But until about 3 billion years ago, Earle said, our planet did not have much oxygen in its atmosphere, because photosynthesis had not yet started to capture carbon dioxide and release oxygen into the atmosphere. There was water and life on Earth, but it wasn’t yet suitable for us. “The way we’re going now, we’re trending back toward that time,” Earle said, “by eliminating life, by changing the chemistry, changing the temperature of Earth by our own doing.”
Protecting the Seas
Only about 3 percent of the seas are proactively being protected, said Earle. We aspire to 10 percent by 2020 and 30 percent by 2030, she said. “Should we not be looking at all of it with respect and care, doing everything in our power to embrace as much of it as we possibly can with full protection?” she said.
Because not enough was being done to protect the ocean, the Convention for the Conservation of Antarctic Marine Living Resources (CCAMLR) was established in 1982, said Andrea Kavanagh, Director of Antarctic and Southern Ocean Conservation at The Pew Charitable Trusts. The convention’s main mission is to conserve Antarctic marine life. In 2002, member countries recognized the importance of marine protected areas in rebuilding oceans, she said. “They decided then they would commit to creating a representative network of marine protected areas all around the Southern Ocean,” she said.
Not protecting the Antarctic could mean cutting off the nutrient supply line that three-quarters of the world’s marine life relies on for nutrients, said Kavanagh. “The matter of the issue here is quite simply the protection of our planet, and the opportunity to leave a habitable world for future generations,” said His Serene Highness Prince Albert II of Monaco in a video aired during the event.
Efforts to Create Marine Sanctuaries
The East Antarctic Area proposal created by the European Union and Australia in 2010, said Ambassador Katrina Cooper, Deputy Head of Mission at the Australian Embassy in Washington, D.C., aims to protect key ecosystem processes and habitats and provide scientific reference areas for monitoring ecosystem change and impacts of fishing. “What we are hoping to achieve with that marine protected area is to conserve distinctive examples of biodiversity in the Southern Ocean,” she said.
Markus Brill, Minister Counselor of Food and Agriculture at the German Embassy, described Germany’s proposal for a marine protected area covering the Weddell Sea area. The proposal defines three zones: general protection zones that focus on protecting key species and top predators, zones that provide enhanced protection of marine ecosystems and establish scientific reference areas, and fisheries research zones designed to help understand the ecosystem effects of fishing.
Role of Krill
Chile’s and Argentina’s Antarctic Peninsula proposal is set to cover 450,000 km2 of the Antarctic sea around the peninsula and would set out to protect the krill, a key species. “Pretty much every species depends on arctic krill in some way,” said Kavanagh. “And krill are a very important carbon sink.” An estimated 23 million tons of carbon locked away every year by krill, she said. “And that’s the equivalent of carbon produced by 35 million cars.”

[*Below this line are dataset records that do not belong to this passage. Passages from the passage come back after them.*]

Definition consumer_ok (q : spsc_queue) (xs : list T) (c : consumer) : Prop :=
  match c with
  | CIdle => True
  | CLoadTail h => h = head_ q
  | CTake h => h = head_ q ∧ xs ≠ []
  | CPublish h item => h = head_ q ∧ head xs = Some item
  end.

(** The invariant: the queue object, the two threads and the history agree on one
    list of contents. *)
Definition inv (s : state) : Prop :=
  ∃ xs hd,
    represents (queue s) (prod s) (cons s) xs hd ∧
    producer_ok (queue s) xs (prod s) ∧
    consumer_ok (queue s) xs (cons s) ∧
    fifo_run (Z.to_nat Capacity) (trace s) xs.

(** ** Lemmas *)

Context `{!RingCapacity Capacity}.

Lemma positions_differ hd (n : nat) :
  (n <= Z.to_nat Capacity)%nat → (u64 hd =? u64 (hd + Z.of_nat n)) = bool_decide (n = O).
Proof.
  intros Hn. pose proof (capacity_pos (Capacity := Capacity)).
  case_bool_decide as E.
  - subst n. by rewrite Z.add_0_r, Z.eqb_refl.
  - apply Z.eqb_neq. word_lia.
Qed.

Lemma room_test hd (n : nat) :
  (n <= Z.to_nat Capacity)%nat →
  (Capacity <? u64 (hd + Z.of_nat n) +w 1 -w u64 hd) = bool_decide (n = Z.to_nat Capacity).
Proof.
  intros Hn. pose proof (capacity_pos (Capacity := Capacity)).
  pose proof (capacity_half Capacity).
  replace (u64 (hd + Z.of_nat n) +w 1 -w u64 hd) with (Z.of_nat n + 1) by word_lia.
  case_bool_decide; [apply Z.ltb_lt|apply Z.ltb_ge]; lia.
Qed.

Lemma represents_slot q p c xs hd k pos :
  represents q p c xs hd → (k < Z.to_nat Capacity)%nat → pos = u64 (hd + Z.of_nat k) →
  buffer_ q !! slot_index Capacity pos = Some (expected xs p c k).
Proof. intros (_ & _ & _ & Hr). by apply ring_holds_lookup. Qed.

(** A step that only moves a thread between points with the same expectation. *)
Lemma represents_move q p p' c c' xs hd :
  represents q p c xs hd → (∀ k, expected xs p c k = expected xs p' c' k) →
  represents q p' c' xs hd.
Proof.
  intros (? & ? & ? & Hr) He. split_and!; try done.
  eapply ring_holds_ext; [exact Hr|]. intros. apply He.
Qed.

Lemma represents_construct q c xs hd x t t' :
  represents q (PConstruct x t) c xs hd → (length xs < Z.to_nat Capacity)%nat →
  t' = tail_ q →
  represents (set_buffer q (slot_index Capacity t') (Some x)) (PPublish x t) c xs hd.
Proof.
  intros (Hh & Ht & Hb & Hr) Hroom ->. split_and!; try done. simpl.
  rewrite Ht, slot_index_u64 by done.
  eapply ring_holds_ext; [by apply ring_holds_insert|].
  intros k Hk. unfold expected. simpl. by repeat case_decide; subst; try lia.
Qed.

Lemma represents_publish q c xs hd x t :
  represents q (PPublish x t) c xs hd → (length xs < Z.to_nat Capacity)%nat →
  (∀ h, c = CTake h → xs ≠ []) → (∀ h i, c = CPublish h i → xs ≠ []) →
  represents (set_tail q (tail_ q +w 1)) PIdle c (xs ++ [x]) hd.
Proof.
  intros (Hh & Ht & Hb & Hr) Hroom Hc1 Hc2. unfold represents; simpl.
  rewrite length_app; simpl. split_and!; [done| |lia|].
  - rewrite Ht, u64_add_l. f_equal. lia.
  - eapply ring_holds_ext; [exact Hr|]. intros k Hk. unfold expected.
    rewrite length_app; simpl.
    assert (Hx : ∀ k, (k < length xs + 1)%nat → (xs ++ [x]) !! k =
      if decide (k = length xs) then Some x else xs !! k).
    { intros j Hj. case_decide as E; [subst; by apply list_lookup_middle|].
      apply lookup_app_l. lia. }
    destruct c as [| | |h i]; repeat case_decide; try lia; rewrite ?Hx by lia;
      repeat case_decide; try lia; try done.
    subst. simpl in *. destruct xs; [by destruct (Hc2 h i)|simpl in *; lia].
Qed.
Lemma represents_take q p h x xs hd :
  represents q p (CTake h) (x :: xs) hd →
  represents (set_buffer q (slot_index Capacity (head_ q)) None) p (CPublish h x) (x :: xs) hd.
Proof.
  intros (Hh & Ht & Hb & Hr). split_and!; try done. simpl. simpl in Hb.
  pose proof (ring_holds_insert _ _ _ _ O None Hr ltac:(lia)) as Hr'.
  replace (hd + Z.of_nat 0) with hd in Hr' by lia.
  rewrite Hh, slot_index_u64 by done. eapply ring_holds_ext; [exact Hr'|].
  intros k Hk. unfold expected. simpl. by repeat case_decide; subst; try lia.
Qed.

Lemma represents_pop q p h x xs hd :
  represents q p (CPublish h x) (x :: xs) hd → producer_ok q (x :: xs) p →
  represents (set_head q (head_ q +w 1)) p CIdle xs (hd + 1).
Proof.
  intros (Hh & Ht & Hb & Hr) Hp. simpl in Hb. unfold represents; simpl.
  split_and!; [|rewrite Ht; f_equal; simpl; lia|lia|].
  - rewrite Hh. apply u64_add_l.
  - eapply ring_holds_ext; [by apply ring_holds_shift|].
    intros k Hk. unfold expected. simpl.
    destruct p; simpl in Hp; repeat case_decide; try done; lia.
Qed.

(** ** Preservation *)

Lemma spsc_inv_initial s : initial s → inv s.
Proof.
  intros (Hq & Hp & Hc & Htr). exists [], 0. rewrite Hq, Hp, Hc, Htr. split_and!; try done.
  - split_and!; try done; [simpl; lia|]. simpl.
    eapply ring_holds_ext; [by apply ring_holds_replicate|].
    intros k Hk. unfold expected. simpl. by repeat case_decide.
  - constructor.
Qed.

Lemma inv_produce s s' : inv s → produce s s' → inv s'.
Proof.
  intros (xs & hd & Hrep & Hp & Hc & Hrun) Hs.
  destruct Hs as [q c tr x|q c tr x t Hfull|q c tr x t Hroom|q c tr x t|q c tr x t];
    simpl in *.
  - exists xs, hd. split_and!; try done; by eapply represents_move.
  - exists xs, hd. pose proof Hrep as (Hh & Ht & Hb & _). subst t.
    rewrite Hh, Ht, room_test in Hfull by done. apply bool_decide_eq_true in Hfull.
    split_and!; try done; [..|eapply run_snoc; [done|by constructor]].
    all: by eapply represents_move.
  - exists xs, hd. pose proof Hrep as (Hh & Ht & Hb & _). subst t.
    rewrite Hh, Ht, room_test in Hroom by done. apply bool_decide_eq_false in Hroom.
    split_and!; try done; simpl; try lia.
    all: by eapply represents_move.
  - exists xs, hd. destruct Hp as [Ht Hlen].
    split_and!; try done. by apply represents_construct.
  - destruct Hp as [-> Hlen]. exists (xs ++ [x]), hd. split_and!; try done; simpl.
    + eapply represents_publish; [exact Hrep|done|..].
      * intros h ->. by destruct Hc.
      * intros h i -> ->. by destruct Hc.
    + destruct c; simpl in *; try done; [split; [by apply Hc|by intros []%app_nil]|].
      split; [by apply Hc|]. destruct xs; by destruct Hc.
    + eapply run_snoc; [done|by constructor].
Qed.

Lemma inv_consume s s' : inv s → consume s s' → inv s'.
Proof.
  intros (xs & hd & Hrep & Hp & Hc & Hrun) Hs.
  destruct Hs as [q p tr|q p tr h He|q p tr h He|q p tr h x Hx|q p tr h x]; simpl in *.
  - exists xs, hd. split_and!; try done; by eapply represents_move.
  - exists xs, hd. pose proof Hrep as (Hh & Ht & Hb & _). subst h.
    rewrite Hh, Ht, positions_differ in He by done. apply bool_decide_eq_true in He.
    apply nil_length_inv in He as ->.
    split_and!; try done; [..|eapply run_snoc; [done|constructor]].
    all: by eapply represents_move.
  - exists xs, hd. pose proof Hrep as (Hh & Ht & Hb & _). subst h.
    rewrite Hh, Ht, positions_differ in He by done. apply bool_decide_eq_false in He.
    split_and!; try done; simpl.
    all: first [by eapply represents_move|split; [done|by intros ->]].
  - exists xs, hd. destruct Hc as [-> Hne]. destruct xs as [|y xs]; [done|].
    pose proof Hrep as (Hh & _ & Hb & _). simpl in Hb.
    rewrite (represents_slot _ _ _ _ _ O _ Hrep) in Hx by (lia || by rewrite Z.add_0_r).
    unfold expected in Hx. simpl in Hx. injection Hx as ->.
    split_and!; try done. by apply represents_take.
  - destruct Hc as [-> Hx]. destruct xs as [|y xs]; [done|]. injection Hx as ->.
    exists xs, (hd + 1). split_and!; try done.
    + by eapply represents_pop.
    + destruct p; simpl in *; try done; (split; [by apply Hp|lia]).
    + eapply run_snoc; [done|constructor].
Qed.

Lemma spsc_reachable_inv s : reachable initial step s → inv s.
Proof.
  apply reachable_ind'; [apply spsc_inv_initial|].
  intros s1 s2 _ Hi [Hs|Hs]; [by eapply inv_produce|by eapply inv_consume].
Qed.

(** ** The methods as functions *)

(** The queue between two calls, with the contents [xs]. *)
Definition holds (q : spsc_queue) (xs : list T) : Prop := ∃ hd, represents q PIdle CIdle xs hd.

Lemma spsc_emplace_spec q xs x :
  holds q xs →
  if decide (length xs < Z.to_nat Capacity)%nat
  then ∃ q', emplace q x = Some (q', true) ∧ holds q' (xs ++ [x])
  else emplace q x = Some (q, false).
Proof.
  intros [hd Hrep]. pose proof Hrep as (Hh & Ht & Hb & _). unfold emplace.
  assert ((Capacity <? tail_ q +w 1 -w head_ q) = bool_decide (length xs = Z.to_nat Capacity))
    as -> by (rewrite Hh, Ht; by apply room_test).
  case_decide as Hroom; [|by rewrite bool_decide_eq_true_2 by lia].
  rewrite bool_decide_eq_false_2 by lia.
  rewrite (represents_slot _ _ _ _ _ (length xs) _ Hrep) by done.
  unfold expected. rewrite decide_False, decide_True by lia.
  eexists. split; [done|]. exists hd.
  apply (represents_publish (set_buffer q (slot_index Capacity (tail_ q)) (Some x))
    CIdle xs hd x (tail_ q)); [|done..].
  apply represents_construct; [|done..]. by eapply represents_move.
Qed.

Lemma spsc_try_pop_spec q xs :
  holds q xs →
  match xs with
  | [] => try_pop q = Some (q, None)
  | x :: xs' => ∃ q', try_pop q = Some (q', Some x) ∧ holds q' xs'
  end.
Proof.
  intros [hd Hrep]. pose proof Hrep as (Hh & Ht & Hb & _). unfold try_pop.
  assert ((head_ q =? tail_ q) = bool_decide (length xs = O))
    as -> by (rewrite Hh, Ht; by apply positions_differ).
  destruct xs as [|x xs]; [done|].
  rewrite bool_decide_eq_false_2 by done. simpl in Hb.
  rewrite (represents_slot _ _ _ _ _ O _ Hrep) by (lia || by rewrite Z.add_0_r).
  unfold expected; simpl. eexists. split; [done|]. exists (hd + 1).
  apply (represents_pop (set_buffer q (slot_index Capacity (head_ q)) None) PIdle (head_ q) x);
    [|done].
  apply represents_take. by eapply represents_move.
Qed.

Lemma size_spec q xs : holds q xs → size q = Z.of_nat (length xs) ∧ empty q = bool_decide (xs = []).
Proof.
  intros [hd (Hh & Ht & Hb & _)]. pose proof (capacity_pos (Capacity := Capacity)).
  unfold size, empty. rewrite Hh, Ht, positions_differ by done. split; [word_lia|].
  by destruct xs.
Qed.

Lemma spsc_new_holds : holds spsc_new [].
Proof.
  exists 0. split_and!; try done; [simpl; lia|]. simpl.
  eapply ring_holds_ext; [by apply ring_holds_replicate|].
  intros k Hk. unfold expected. simpl. by repeat case_decide.
Qed.

(** The indices wrap without harm: the number of pushes is not bounded. *)
#[export, refine] Instance spsc_bounded_queue : BoundedQueue spsc_queue T := {
  bq_capacity := Z.to_nat Capacity;
  bq_budget := 2 ^ 64;
  bq_new := spsc_new;
  bq_push := emplace;
  bq_pop := try_pop;
  bq_holds _ := holds }.
Proof.
  - apply spsc_new_holds.
  - done.
  - intros _ q xs x _. apply spsc_emplace_spec.
  - intros _ q xs _. apply spsc_try_pop_spec.
Defined.

(** [~SpscQueue]: pop until empty; a full ring needs one more turn than its
    capacity. *)
Definition destroy (q : spsc_queue) : option (spsc_queue * list T) :=
  pop_all (S (Z.to_nat Capacity)) q.
End spsc.
Arguments spsc_queue : clear implicits.
Arguments state : clear implicits.

(** ** Properties *)

(** C5. The queue is a bounded FIFO queue under every interleaving of its two
    threads, for runs of any length (the 64-bit indices wrap): the history of
    answers, taken at the accesses where each call takes effect, is legal for a
    queue of [Capacity] elements. In particular the elements popped are a prefix of
    the elements pushed, in order, and [false] and [nullopt] are answered only when
    the queue really is full, respectively empty. *)
Theorem spsc_linearizable {T} (Capacity : Z) `{!RingCapacity Capacity} (s : state T) :
  reachable (initial Capacity) (step Capacity) s →
  ∃ xs, fifo_run (Z.to_nat Capacity) (trace s) xs ∧
        pushed (trace s) = popped (trace s) ++ xs ∧ (length xs <= Z.to_nat Capacity)%nat.
Proof.
  intros (xs & hd & _ & _ & _ & Hrun)%spsc_reachable_inv; [|done].
  exists xs. split; [done|]. by eapply fifo_run_contents.
Qed.

(** One push and one pop, overlapping in time. *)
Definition overlap_state : state nat :=
  {| queue := {| head_ := 1; tail_ := 1; buffer_ := [None; None] |};
     prod := PIdle; cons := CIdle; trace := [EvPush 5%nat; EvPop 5%nat] |}.

Lemma overlap_reachable : reachable (initial 2) (step 2) overlap_state.
Proof.
  exists {| queue := spsc_new 2; prod := PIdle; cons := CIdle; trace := [] |}.
  split; [done|].
  eapply rtc_l; [left; apply (produce_load_tail 2 _ CIdle [] 5%nat)|simpl].
  eapply rtc_l; [left; by apply produce_room|].
  eapply rtc_l; [left; apply produce_construct|].
  eapply rtc_l; [right; apply consume_load_head|].
  eapply rtc_l; [left; apply produce_store_tail|].
  eapply rtc_l; [right; by apply consume_some|].
  eapply rtc_l; [right; by apply consume_take|].
  eapply rtc_l; [right; apply consume_store_head|].
  apply rtc_refl.
Qed.

Lemma spsc_linearizable_witness :
  ∃ xs, fifo_run 2 (trace overlap_state) xs ∧
        pushed (trace overlap_state) = popped (trace overlap_state) ++ xs ∧ (length xs <= 2)%nat.
Proof. exact (spsc_linearizable 2 overlap_state overlap_reachable). Defined.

Talk of slow deliberations left the keynote speaker wanting speedier action. Given that climate scientists say we have 10 years or less to stabilize planetary processes that are currently in real trouble, said Earle, isn’t there some way that we can accelerate and expand beyond what is already hard-won and what is being proposed?
Sources: British Antarctic Survey, National Oceanic and Atmospheric Administration
Photo Credit: Wilson Center.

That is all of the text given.